#### Data shown

Lemma subseteq_empty {A} (m : gmap connectionKey A) : m ⊆ ∅ → m = ∅.
Proof.
  intros H. apply map_empty. intros i. apply eq_None_not_Some. intros [x Hx]. eapply lookup_weaken in Hx; [|exact H].
  by rewrite lookup_empty in Hx.
Qed.
Lemma count_none {A} (f : A → bool) (m : gmap Z A) : (∀ k x, m !! k = Some x → f x = false) → map_count f m = 0.
Proof.
  intros H. unfold map_count. replace (filter _ m) with (∅ : gmap Z A); [done|]. symmetry. apply map_empty. intros i.
  apply map_lookup_filter_None. right. intros x Hx. simpl. rewrite (H _ _ Hx). done.
Qed.
(** Connections leave the pool: idle ones, or all of them once the proxy is closed. *)
Lemma mcpi_shrink pend pend' w conns' : mcp_inv pend w → conns' ⊆ connections (proxy w) → pend ⊆ pend' →
  (∀ k e, connections (proxy w) !! k = Some e → conns' !! k = Some e ∨
    e ∈ pend' ∧ (refs (entryOf w e) = 0 ∨ ctxDone (proxy w) = true)) →
  mcp_inv pend' (setProxy w (withConnections (proxy w) conns')).
Proof.
  intros I Hsub Hpend Hout. destruct I. split; try done; simpl.
  - apply map_subseteq_size in Hsub. lia.
  - intros k e Hk. apply mi_conn0. by eapply lookup_weaken.
  - intros th q e H Hq. destruct (mi_held0 _ _ _ H Hq) as (c & Hc & [Hk|Hd]); [|eauto]. exists c. split; [done|].
    destruct (Hout _ _ Hk) as [?|[_ [Hr|?]]]; [by left| |by right]. exfalso.
    rewrite (entry_some _ _ _ Hc), (mi_refs0 _ _ Hc) in Hr. pose proof (held_counted _ _ _ _ H Hq). lia.
  - intros e c x Hc Hx. destruct (mi_owned0 _ _ _ Hc Hx) as [Hp|[[k Hk]|Ho]]; [left; by apply Hpend| |right; by right].
    destruct (Hout _ _ Hk) as [?|[? _]]; [right; left; eauto|by left].
  - destruct mi_closer0 as (? & ? & Hm). split_and!; try done. destruct (closer w); try done; destruct Hm as [Hm ?]; split; try done;
      rewrite Hm in Hsub; by apply subseteq_empty.
Qed.
Lemma mcpi_current pend w b : mcp_inv pend w → (∀ n s, servers b !! n = Some s → digestOf b = digest (servers b)) →
  mcp_inv pend (setProxy w (withCurrent (proxy w) b)).
Proof. intros I Hb. destruct I. by split. Qed.
Lemma owned_more w w' e : connections (proxy w') = connections (proxy w) → calls w' = calls w → reaper w' = reaper w →
  (∀ l, closer w = CClosing l → closer w' = CClosing l) → (ctxDone (proxy w) = true → ctxDone (proxy w') = true) → owned w e → owned w' e.
Proof. intros Hc Ht Hr Hl Hd. unfold owned. rewrite Hc, Ht, Hr. naive_solver. Qed.
Lemma mcpi_cancel pend w : mcp_inv pend w → closer w = CNone →
  mcp_inv pend (setCloser (setProxy w (mkProxy (opts (proxy w)) (current (proxy w)) (connections (proxy w)) true (heap (proxy w)))) CWait).
Proof.
  intros I Hc. destruct I. split; try done; simpl.
  - intros th q e H Hq. destruct (mi_held0 _ _ _ H Hq) as (c & Hh & _). eauto.
  - intros e c x He Hx. destruct (mi_owned0 _ _ _ He Hx) as [|Ho]; [by left|right]. revert Ho. apply owned_more; simpl; try done. by rewrite Hc.
Qed.
(** A new connection, not yet held. *)
Lemma mcpi_add pend w k now : mcp_inv pend w → connections (proxy w) !! k = None → ctxDone (proxy w) = false →
  Z.of_nat (size (connections (proxy w))) < MaxConnections (opts (proxy w)) →
  mcp_inv pend (bumpNext (setProxy w (withConnections (withHeap (proxy w) (<[mcpNext w := mkConnection k false None 0 now]> (heap (proxy w))))
    (<[k := mcpNext w]> (connections (proxy w)))))).
Proof.
  intros I Hk Hd Hsize. destruct (mi_ids _ _ I) as (Ih & Ic & It).
  assert (heap (proxy w) !! mcpNext w = None) as Hf.
  { destruct (heap (proxy w) !! mcpNext w) as [c|] eqn:Hx; [|done]. apply Ih in Hx. lia. }
  assert (∀ e c, heap (proxy w) !! e = Some c → <[mcpNext w := mkConnection k false None 0 now]> (heap (proxy w)) !! e = Some c) as Hkeep.
  { intros e c Hc. rewrite lookup_insert_ne; [done|]. intros <-. congruence. }
  assert (∀ e x c, <[mcpNext w := mkConnection k false None 0 now]> (heap (proxy w)) !! e = Some c → client c = Some x → heap (proxy w) !! e = Some c) as Hcl.
  { intros e x c [[<- <-]|[_ ?]]%lookup_insert_Some Hx; [done|done]. }
  assert (∀ th q e, calls w !! th = Some q → holdsOf q = Some e → ∃ c, heap (proxy w) !! e = Some c ∧ connections (proxy w) !! cnKey c = Some e) as Hheld.
  { intros th q e H Hq. destruct (mi_held _ _ I _ _ _ H Hq) as (c & Hc & [?|?]); [eauto|congruence]. }
  assert (∀ e c, heap (proxy w) !! e = Some c → entryOf (bumpNext (setProxy w (withConnections (withHeap (proxy w)
    (<[mcpNext w := mkConnection k false None 0 now]> (heap (proxy w)))) (<[k := mcpNext w]> (connections (proxy w)))))) e = entryOf w e) as Hent.
  { intros e c Hc. rewrite (entry_some w e c Hc). by apply entry_some, Hkeep. }
  split; simpl.
  - split_and!.
    + intros e c [[<- _]|[_ Hc]]%lookup_insert_Some; [lia|]. apply Ih in Hc. lia.
    + intros x s0 Hx. apply Ic in Hx. lia.
    + intros th q Hx. apply It in Hx. lia.
  - rewrite map_size_insert_None by done. lia.
  - intros k' e [[<- <-]|[Hne He]]%lookup_insert_Some; [rewrite lookup_insert_eq; eauto|].
    destruct (mi_conn _ _ I _ _ He) as (c & Hc & <-). eauto.
  - intros th q e H Hq. destruct (Hheld _ _ _ H Hq) as (c & Hc & Hx). exists c. split; [by apply Hkeep|]. left.
    rewrite lookup_insert_ne; [done|]. intros Heq. congruence.
  - intros e c [[<- <-]|[Hne Hc]]%lookup_insert_Some; [|by apply (mi_refs _ _ I)]. simpl.
    symmetry. apply count_none. intros th q H. apply bool_decide_eq_false. intros Hq. destruct (Hheld _ _ _ H Hq) as (c & Hc & _). congruence.
  - intros th q e H Hq. destruct (Hheld th q e H) as (c & Hc & _); [by destruct q|]. rewrite (Hent _ _ Hc). by apply (mi_gate _ _ I th q).
  - apply (mi_one _ _ I).
  - intros th q e s0 H Hq. destruct (Hheld th q e H) as (c & Hc & _); [by destruct q; simplify_eq/=|]. rewrite (Hent _ _ Hc). by apply (mi_serves _ _ I th q).
  - apply (mi_selected _ _ I).
  - apply (mi_current _ _ I).
  - intros e c x Hc Hx. eapply (mi_client _ _ I); [by eapply Hcl|done].
  - intros e e' c c' x Hc Hc' Hx Hx'. eapply (mi_distinct _ _ I); eauto.
  - intros x s0 (e & c & Hc & Hx)%(mi_open _ _ I). eauto.
  - intros th e s0 x H. destruct (Hheld th _ e H eq_refl) as (c & Hc & _). rewrite (Hent _ _ Hc). by apply (mi_using _ _ I th e s0).
  - intros e c x Hc Hx. destruct (mi_owned _ _ I e c x) as [|[[k' Hk']|Ho]]; [by eapply Hcl|done|by left| |right; by right].
    right. left. exists k'. simpl. rewrite lookup_insert_ne; [done|]. intros <-. congruence.
  - destruct (mi_closer _ _ I) as (H1 & H2 & H3). split_and!; try done. destruct (closer w); try done; rewrite H1 in Hd; done.
Qed.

########

• **Prompt**
Output only an exact transcription of the lines above from the one with "- destruct mi_closer0" up to and including the one with "Lemma mcpi_cancel pend".

• **Answer for this exercise**
  - destruct mi_closer0 as (? & ? & Hm). split_and!; try done. destruct (closer w); try done; destruct Hm as [Hm ?]; split; try done;
      rewrite Hm in Hsub; by apply subseteq_empty.
Qed.
Lemma mcpi_current pend w b : mcp_inv pend w → (∀ n s, servers b !! n = Some s → digestOf b = digest (servers b)) →
  mcp_inv pend (setProxy w (withCurrent (proxy w) b)).
Proof. intros I Hb. destruct I. by split. Qed.
Lemma owned_more w w' e : connections (proxy w') = connections (proxy w) → calls w' = calls w → reaper w' = reaper w →
  (∀ l, closer w = CClosing l → closer w' = CClosing l) → (ctxDone (proxy w) = true → ctxDone (proxy w') = true) → owned w e → owned w' e.
Proof. intros Hc Ht Hr Hl Hd. unfold owned. rewrite Hc, Ht, Hr. naive_solver. Qed.
Lemma mcpi_cancel pend w : mcp_inv pend w → closer w = CNone →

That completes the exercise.